What is expected ▸ Go to the line below containing "match fields with" and print exactly from there through the line containing "(every key this", both included. Print nothing else.

Data supplied ▸
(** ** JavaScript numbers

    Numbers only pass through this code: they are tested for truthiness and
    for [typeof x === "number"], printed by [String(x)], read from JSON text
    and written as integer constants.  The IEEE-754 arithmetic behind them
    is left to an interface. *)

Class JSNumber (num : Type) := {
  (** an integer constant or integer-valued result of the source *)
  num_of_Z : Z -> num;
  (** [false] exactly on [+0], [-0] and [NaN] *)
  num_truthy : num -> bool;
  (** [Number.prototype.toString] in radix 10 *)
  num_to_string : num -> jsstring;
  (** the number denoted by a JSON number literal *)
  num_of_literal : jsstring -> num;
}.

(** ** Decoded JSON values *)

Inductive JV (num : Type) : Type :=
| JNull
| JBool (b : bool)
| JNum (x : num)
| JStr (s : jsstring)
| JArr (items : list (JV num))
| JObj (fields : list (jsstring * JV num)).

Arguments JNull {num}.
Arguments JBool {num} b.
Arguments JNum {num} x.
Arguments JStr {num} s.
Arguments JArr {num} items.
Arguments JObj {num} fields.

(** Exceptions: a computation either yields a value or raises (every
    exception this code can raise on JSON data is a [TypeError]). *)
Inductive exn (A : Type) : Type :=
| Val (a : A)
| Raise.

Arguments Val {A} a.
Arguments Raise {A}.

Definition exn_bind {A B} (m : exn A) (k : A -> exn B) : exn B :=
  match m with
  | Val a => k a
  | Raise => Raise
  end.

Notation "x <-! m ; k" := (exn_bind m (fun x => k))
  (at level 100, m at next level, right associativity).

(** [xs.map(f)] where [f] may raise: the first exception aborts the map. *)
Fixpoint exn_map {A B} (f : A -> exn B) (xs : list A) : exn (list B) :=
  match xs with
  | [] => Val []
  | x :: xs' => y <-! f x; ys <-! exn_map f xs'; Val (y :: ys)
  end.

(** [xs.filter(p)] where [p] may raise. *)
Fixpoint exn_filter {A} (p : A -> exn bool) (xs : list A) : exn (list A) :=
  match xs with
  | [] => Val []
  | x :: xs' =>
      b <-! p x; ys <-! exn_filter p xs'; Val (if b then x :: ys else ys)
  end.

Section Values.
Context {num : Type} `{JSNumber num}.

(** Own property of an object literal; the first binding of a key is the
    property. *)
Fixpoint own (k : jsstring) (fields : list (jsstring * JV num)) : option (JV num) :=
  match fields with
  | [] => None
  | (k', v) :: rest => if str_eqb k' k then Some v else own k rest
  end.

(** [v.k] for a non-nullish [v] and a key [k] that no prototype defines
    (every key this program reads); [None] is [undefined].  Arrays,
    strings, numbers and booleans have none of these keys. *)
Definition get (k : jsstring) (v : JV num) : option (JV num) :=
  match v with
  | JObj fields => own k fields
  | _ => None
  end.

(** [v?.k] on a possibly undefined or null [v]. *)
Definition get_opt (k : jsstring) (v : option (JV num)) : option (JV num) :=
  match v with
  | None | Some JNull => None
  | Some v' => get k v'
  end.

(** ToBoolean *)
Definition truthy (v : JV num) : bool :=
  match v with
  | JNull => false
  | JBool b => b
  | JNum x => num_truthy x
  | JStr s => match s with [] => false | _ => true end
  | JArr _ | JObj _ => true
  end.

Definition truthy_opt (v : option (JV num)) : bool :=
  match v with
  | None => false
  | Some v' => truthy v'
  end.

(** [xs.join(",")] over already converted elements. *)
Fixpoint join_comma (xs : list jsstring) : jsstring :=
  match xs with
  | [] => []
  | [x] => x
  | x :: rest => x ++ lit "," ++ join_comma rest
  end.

Your solution ▸
  match fields with
  | [] => None
  | (k', v) :: rest => if str_eqb k' k then Some v else own k rest
  end.

(** [v.k] for a non-nullish [v] and a key [k] that no prototype defines
    (every key this program reads); [None] is [undefined].  Arrays,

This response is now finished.